● **Data provided**

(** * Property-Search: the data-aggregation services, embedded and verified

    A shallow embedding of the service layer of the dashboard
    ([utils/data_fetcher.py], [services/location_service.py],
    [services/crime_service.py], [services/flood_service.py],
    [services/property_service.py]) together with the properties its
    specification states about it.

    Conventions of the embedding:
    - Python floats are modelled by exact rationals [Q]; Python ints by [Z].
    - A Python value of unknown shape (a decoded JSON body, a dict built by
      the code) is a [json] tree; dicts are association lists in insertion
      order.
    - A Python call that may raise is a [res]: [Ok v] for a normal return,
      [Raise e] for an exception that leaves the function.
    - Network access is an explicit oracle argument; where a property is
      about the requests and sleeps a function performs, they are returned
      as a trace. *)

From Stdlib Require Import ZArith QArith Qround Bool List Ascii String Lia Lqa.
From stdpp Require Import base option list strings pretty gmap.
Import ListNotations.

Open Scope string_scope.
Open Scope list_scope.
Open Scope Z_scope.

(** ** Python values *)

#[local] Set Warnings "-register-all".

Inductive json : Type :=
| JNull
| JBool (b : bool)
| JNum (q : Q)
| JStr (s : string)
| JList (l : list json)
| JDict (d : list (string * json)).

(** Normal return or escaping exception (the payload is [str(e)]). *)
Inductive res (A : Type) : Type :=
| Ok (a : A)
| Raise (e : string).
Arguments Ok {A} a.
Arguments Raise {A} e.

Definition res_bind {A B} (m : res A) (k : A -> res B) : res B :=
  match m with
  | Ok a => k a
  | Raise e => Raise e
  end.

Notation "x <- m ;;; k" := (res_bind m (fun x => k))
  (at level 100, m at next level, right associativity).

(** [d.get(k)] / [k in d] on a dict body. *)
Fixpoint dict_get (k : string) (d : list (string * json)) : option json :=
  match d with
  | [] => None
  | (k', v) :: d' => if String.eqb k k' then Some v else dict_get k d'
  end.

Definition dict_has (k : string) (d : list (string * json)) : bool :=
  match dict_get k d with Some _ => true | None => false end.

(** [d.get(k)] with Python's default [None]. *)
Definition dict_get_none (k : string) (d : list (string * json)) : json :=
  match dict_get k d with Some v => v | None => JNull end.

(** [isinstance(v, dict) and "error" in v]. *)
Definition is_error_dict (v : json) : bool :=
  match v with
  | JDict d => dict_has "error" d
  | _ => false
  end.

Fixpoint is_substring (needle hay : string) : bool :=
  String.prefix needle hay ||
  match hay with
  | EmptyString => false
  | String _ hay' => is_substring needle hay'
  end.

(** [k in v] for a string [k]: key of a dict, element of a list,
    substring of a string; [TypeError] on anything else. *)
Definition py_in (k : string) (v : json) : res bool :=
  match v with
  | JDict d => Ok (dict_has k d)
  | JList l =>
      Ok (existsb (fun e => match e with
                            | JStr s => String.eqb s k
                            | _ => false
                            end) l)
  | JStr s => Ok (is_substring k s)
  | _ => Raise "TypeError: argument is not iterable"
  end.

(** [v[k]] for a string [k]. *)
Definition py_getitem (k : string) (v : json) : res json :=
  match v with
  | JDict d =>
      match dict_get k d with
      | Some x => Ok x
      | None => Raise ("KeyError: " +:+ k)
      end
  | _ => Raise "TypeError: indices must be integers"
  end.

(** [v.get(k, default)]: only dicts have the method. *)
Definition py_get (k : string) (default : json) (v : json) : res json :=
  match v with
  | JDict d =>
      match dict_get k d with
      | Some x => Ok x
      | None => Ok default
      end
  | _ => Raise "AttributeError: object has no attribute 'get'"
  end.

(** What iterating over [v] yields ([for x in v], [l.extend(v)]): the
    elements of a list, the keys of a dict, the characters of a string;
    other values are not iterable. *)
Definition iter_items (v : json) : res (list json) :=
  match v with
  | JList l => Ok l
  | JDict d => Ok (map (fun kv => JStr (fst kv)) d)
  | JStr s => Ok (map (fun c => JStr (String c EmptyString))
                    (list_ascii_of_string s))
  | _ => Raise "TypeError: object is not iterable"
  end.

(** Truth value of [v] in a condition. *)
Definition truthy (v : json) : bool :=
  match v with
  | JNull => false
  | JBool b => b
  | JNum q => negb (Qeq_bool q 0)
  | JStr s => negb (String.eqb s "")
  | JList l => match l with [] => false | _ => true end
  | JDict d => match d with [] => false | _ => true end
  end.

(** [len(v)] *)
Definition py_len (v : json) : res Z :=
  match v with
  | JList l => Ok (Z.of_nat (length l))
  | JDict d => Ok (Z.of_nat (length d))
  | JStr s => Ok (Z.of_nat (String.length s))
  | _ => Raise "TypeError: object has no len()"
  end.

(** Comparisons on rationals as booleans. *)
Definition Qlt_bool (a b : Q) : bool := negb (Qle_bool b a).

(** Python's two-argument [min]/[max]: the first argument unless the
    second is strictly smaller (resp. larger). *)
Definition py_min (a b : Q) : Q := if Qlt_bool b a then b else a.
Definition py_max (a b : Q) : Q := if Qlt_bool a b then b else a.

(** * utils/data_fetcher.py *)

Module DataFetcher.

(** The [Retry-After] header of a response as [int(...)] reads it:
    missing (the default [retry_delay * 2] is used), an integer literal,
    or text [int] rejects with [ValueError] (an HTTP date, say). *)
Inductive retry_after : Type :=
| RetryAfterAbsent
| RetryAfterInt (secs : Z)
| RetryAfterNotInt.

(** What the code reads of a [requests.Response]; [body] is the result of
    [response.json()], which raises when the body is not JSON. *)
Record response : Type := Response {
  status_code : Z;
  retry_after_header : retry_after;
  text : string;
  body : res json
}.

● **Exercise requirements**
Through the line that contains "as a trace. *)", copy the material above exactly, beginning at its first line and including nothing more.

● **Response box**
(** * Property-Search: the data-aggregation services, embedded and verified

    A shallow embedding of the service layer of the dashboard
    ([utils/data_fetcher.py], [services/location_service.py],
    [services/crime_service.py], [services/flood_service.py],
    [services/property_service.py]) together with the properties its
    specification states about it.

    Conventions of the embedding:
    - Python floats are modelled by exact rationals [Q]; Python ints by [Z].
    - A Python value of unknown shape (a decoded JSON body, a dict built by
      the code) is a [json] tree; dicts are association lists in insertion
      order.
    - A Python call that may raise is a [res]: [Ok v] for a normal return,
      [Raise e] for an exception that leaves the function.
    - Network access is an explicit oracle argument; where a property is
      about the requests and sleeps a function performs, they are returned
      as a trace. *)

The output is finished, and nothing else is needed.